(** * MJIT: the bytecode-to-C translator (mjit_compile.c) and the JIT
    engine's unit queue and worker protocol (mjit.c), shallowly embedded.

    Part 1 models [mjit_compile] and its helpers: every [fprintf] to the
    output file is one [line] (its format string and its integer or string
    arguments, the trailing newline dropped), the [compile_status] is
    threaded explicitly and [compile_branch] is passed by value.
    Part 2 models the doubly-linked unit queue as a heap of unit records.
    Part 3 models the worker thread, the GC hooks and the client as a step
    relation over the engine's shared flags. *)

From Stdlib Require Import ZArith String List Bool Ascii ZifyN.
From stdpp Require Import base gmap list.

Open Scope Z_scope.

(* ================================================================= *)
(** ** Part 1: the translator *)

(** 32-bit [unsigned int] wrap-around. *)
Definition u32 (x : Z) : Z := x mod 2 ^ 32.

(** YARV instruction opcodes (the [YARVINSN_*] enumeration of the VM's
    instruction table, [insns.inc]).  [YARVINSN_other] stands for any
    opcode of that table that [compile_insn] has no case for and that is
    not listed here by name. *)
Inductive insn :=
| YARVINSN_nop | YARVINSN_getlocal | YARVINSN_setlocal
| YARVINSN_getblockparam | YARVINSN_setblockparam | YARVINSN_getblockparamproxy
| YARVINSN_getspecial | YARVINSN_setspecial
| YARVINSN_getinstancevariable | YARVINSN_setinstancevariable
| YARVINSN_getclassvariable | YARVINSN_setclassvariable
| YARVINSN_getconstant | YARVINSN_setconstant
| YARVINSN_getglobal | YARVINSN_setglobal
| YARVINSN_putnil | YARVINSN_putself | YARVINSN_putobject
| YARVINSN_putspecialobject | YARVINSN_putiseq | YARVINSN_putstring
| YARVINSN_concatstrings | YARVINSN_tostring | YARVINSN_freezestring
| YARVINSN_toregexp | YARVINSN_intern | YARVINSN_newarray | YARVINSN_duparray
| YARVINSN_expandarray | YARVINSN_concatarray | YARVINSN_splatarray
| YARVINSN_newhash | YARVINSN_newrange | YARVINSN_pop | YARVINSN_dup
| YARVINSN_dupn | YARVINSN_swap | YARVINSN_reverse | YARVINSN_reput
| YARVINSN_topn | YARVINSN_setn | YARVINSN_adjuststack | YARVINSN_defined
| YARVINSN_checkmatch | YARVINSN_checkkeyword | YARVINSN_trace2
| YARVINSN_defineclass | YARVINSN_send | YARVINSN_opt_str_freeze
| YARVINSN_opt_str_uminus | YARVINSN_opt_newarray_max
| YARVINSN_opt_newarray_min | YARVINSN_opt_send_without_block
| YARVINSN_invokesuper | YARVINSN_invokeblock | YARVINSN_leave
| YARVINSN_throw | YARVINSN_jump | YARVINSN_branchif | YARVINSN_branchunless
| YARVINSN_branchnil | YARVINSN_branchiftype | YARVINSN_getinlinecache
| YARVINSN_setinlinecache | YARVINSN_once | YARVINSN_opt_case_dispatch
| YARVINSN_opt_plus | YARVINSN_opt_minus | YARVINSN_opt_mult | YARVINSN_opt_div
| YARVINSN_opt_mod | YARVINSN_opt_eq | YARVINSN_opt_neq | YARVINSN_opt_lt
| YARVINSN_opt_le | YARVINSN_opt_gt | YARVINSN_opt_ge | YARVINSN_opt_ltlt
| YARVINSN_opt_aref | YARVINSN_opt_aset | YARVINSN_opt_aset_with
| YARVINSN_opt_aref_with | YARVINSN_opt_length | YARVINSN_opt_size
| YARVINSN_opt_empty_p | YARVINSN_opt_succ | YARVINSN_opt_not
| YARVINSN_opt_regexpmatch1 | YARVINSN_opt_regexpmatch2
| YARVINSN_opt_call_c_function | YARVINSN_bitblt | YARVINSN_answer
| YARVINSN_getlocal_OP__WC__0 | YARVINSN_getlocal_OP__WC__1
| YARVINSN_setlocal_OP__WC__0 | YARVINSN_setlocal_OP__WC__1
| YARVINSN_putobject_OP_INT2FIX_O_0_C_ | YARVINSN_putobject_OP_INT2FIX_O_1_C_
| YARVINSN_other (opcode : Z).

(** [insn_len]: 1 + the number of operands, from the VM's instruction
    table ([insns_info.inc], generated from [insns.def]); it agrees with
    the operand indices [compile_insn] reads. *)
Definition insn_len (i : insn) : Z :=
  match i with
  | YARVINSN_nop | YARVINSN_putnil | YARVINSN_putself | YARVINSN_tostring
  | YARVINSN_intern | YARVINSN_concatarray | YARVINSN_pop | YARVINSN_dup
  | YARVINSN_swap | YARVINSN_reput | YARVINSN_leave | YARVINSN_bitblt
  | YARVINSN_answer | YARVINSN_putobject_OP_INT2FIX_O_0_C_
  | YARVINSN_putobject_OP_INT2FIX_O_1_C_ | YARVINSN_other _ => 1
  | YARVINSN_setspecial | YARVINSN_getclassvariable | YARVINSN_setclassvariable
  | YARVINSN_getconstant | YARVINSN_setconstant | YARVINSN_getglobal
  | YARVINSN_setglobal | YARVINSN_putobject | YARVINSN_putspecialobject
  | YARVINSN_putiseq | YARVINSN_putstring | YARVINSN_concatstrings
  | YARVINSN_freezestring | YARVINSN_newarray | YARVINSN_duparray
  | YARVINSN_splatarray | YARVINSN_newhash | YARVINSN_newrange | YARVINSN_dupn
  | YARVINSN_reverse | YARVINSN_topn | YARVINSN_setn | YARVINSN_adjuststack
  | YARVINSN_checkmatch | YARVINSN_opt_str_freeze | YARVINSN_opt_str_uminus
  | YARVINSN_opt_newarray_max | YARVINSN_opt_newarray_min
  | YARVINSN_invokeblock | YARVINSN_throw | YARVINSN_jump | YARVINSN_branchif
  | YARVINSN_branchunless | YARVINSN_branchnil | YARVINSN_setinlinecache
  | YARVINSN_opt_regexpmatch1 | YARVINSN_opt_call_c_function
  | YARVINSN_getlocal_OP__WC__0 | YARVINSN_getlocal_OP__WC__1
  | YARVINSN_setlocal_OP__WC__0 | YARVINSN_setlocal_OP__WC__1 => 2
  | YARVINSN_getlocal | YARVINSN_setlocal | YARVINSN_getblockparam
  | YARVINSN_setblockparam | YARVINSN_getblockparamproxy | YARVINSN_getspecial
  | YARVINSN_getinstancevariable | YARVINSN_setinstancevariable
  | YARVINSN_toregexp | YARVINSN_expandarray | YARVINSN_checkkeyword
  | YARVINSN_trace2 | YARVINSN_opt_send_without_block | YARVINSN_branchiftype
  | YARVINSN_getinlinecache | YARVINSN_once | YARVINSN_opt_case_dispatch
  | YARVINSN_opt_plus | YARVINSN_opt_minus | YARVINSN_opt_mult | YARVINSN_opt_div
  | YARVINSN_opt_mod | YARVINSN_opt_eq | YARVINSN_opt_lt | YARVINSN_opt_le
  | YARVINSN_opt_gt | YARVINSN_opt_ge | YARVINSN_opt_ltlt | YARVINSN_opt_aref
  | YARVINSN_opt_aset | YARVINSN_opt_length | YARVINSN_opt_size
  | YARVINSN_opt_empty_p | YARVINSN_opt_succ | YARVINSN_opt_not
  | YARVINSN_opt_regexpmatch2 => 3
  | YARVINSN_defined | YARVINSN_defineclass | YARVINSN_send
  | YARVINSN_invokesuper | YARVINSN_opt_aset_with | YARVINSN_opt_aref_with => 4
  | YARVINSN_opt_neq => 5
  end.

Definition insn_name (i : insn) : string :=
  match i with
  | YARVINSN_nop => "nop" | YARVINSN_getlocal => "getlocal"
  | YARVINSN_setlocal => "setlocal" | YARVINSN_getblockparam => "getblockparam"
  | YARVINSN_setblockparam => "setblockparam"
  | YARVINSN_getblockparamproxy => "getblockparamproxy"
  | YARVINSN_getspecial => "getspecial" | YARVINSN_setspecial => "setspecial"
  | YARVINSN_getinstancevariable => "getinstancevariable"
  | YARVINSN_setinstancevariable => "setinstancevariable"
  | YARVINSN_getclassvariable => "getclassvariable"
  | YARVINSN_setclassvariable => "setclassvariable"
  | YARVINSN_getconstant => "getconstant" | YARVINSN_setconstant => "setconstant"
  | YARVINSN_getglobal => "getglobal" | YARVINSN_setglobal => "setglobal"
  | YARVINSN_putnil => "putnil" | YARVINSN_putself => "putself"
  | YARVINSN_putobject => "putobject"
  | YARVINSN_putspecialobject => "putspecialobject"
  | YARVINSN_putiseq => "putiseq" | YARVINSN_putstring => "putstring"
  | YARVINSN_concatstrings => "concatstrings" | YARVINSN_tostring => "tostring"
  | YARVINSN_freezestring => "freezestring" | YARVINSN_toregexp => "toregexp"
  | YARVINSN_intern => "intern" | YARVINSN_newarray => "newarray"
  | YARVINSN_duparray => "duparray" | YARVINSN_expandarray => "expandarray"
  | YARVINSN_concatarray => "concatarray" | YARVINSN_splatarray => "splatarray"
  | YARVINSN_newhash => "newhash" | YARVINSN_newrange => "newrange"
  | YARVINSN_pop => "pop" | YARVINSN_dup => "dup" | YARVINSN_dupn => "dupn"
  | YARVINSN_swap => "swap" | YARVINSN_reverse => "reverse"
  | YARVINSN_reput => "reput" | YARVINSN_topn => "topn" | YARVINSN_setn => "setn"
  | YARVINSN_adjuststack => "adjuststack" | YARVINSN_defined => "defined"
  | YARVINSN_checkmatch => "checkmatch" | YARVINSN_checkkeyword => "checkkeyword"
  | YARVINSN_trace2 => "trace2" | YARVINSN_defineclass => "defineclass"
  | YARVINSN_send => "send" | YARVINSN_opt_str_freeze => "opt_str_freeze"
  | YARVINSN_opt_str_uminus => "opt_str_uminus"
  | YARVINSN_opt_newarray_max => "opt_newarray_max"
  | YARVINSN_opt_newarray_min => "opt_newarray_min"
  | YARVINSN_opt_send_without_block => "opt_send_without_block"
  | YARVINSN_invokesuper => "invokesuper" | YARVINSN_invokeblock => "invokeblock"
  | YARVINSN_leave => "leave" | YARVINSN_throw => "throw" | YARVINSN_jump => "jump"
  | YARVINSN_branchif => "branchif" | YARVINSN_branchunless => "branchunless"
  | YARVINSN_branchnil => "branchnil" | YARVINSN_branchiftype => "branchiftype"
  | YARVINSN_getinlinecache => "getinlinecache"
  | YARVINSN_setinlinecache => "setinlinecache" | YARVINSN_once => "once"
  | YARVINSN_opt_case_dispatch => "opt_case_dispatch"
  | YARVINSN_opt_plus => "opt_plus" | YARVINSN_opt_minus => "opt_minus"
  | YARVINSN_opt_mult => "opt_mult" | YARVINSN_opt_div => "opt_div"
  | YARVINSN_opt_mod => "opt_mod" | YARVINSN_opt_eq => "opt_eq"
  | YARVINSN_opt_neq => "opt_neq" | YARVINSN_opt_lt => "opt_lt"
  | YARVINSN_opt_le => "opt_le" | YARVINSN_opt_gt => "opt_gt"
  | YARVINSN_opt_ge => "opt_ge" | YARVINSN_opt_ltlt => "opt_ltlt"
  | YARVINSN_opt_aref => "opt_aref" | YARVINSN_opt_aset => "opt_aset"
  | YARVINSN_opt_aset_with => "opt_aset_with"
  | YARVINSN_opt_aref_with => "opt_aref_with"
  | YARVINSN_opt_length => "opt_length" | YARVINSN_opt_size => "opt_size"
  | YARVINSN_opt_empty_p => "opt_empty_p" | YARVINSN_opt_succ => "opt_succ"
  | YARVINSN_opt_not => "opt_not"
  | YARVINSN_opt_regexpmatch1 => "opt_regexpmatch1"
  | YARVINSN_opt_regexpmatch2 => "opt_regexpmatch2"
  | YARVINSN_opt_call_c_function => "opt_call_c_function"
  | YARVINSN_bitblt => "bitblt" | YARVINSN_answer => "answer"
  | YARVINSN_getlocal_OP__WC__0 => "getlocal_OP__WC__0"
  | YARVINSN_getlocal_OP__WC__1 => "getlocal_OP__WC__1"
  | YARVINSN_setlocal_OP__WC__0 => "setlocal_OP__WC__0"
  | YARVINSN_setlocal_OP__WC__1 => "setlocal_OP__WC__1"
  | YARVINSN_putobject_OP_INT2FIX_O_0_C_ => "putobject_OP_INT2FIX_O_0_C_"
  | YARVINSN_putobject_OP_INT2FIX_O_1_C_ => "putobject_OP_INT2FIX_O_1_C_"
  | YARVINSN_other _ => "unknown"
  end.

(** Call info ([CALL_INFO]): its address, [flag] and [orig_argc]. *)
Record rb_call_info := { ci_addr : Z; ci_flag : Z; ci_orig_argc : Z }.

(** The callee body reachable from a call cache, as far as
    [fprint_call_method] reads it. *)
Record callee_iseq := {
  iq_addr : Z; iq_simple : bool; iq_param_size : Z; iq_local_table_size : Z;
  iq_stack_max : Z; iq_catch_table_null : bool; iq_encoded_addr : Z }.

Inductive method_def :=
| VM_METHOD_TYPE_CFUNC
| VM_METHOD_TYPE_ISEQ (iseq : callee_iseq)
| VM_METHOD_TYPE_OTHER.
----
• PROMPT:
An exact copy of the lines above, from the one containing "From Stdlib Require" down to the one containing "YARVINSN_newrange | YARVINSN_pop | YARVINSN_dup" and including both, is the whole answer; retype it and nothing else.

• ANSWER TO THE PROBLEM:
From Stdlib Require Import ZArith String List Bool Ascii ZifyN.
From stdpp Require Import base gmap list.

Open Scope Z_scope.

(* ================================================================= *)
(** ** Part 1: the translator *)

(** 32-bit [unsigned int] wrap-around. *)
Definition u32 (x : Z) : Z := x mod 2 ^ 32.

(** YARV instruction opcodes (the [YARVINSN_*] enumeration of the VM's
    instruction table, [insns.inc]).  [YARVINSN_other] stands for any
    opcode of that table that [compile_insn] has no case for and that is
    not listed here by name. *)
Inductive insn :=
| YARVINSN_nop | YARVINSN_getlocal | YARVINSN_setlocal
| YARVINSN_getblockparam | YARVINSN_setblockparam | YARVINSN_getblockparamproxy
| YARVINSN_getspecial | YARVINSN_setspecial
| YARVINSN_getinstancevariable | YARVINSN_setinstancevariable
| YARVINSN_getclassvariable | YARVINSN_setclassvariable
| YARVINSN_getconstant | YARVINSN_setconstant
| YARVINSN_getglobal | YARVINSN_setglobal
| YARVINSN_putnil | YARVINSN_putself | YARVINSN_putobject
| YARVINSN_putspecialobject | YARVINSN_putiseq | YARVINSN_putstring
| YARVINSN_concatstrings | YARVINSN_tostring | YARVINSN_freezestring
| YARVINSN_toregexp | YARVINSN_intern | YARVINSN_newarray | YARVINSN_duparray
| YARVINSN_expandarray | YARVINSN_concatarray | YARVINSN_splatarray
| YARVINSN_newhash | YARVINSN_newrange | YARVINSN_pop | YARVINSN_dup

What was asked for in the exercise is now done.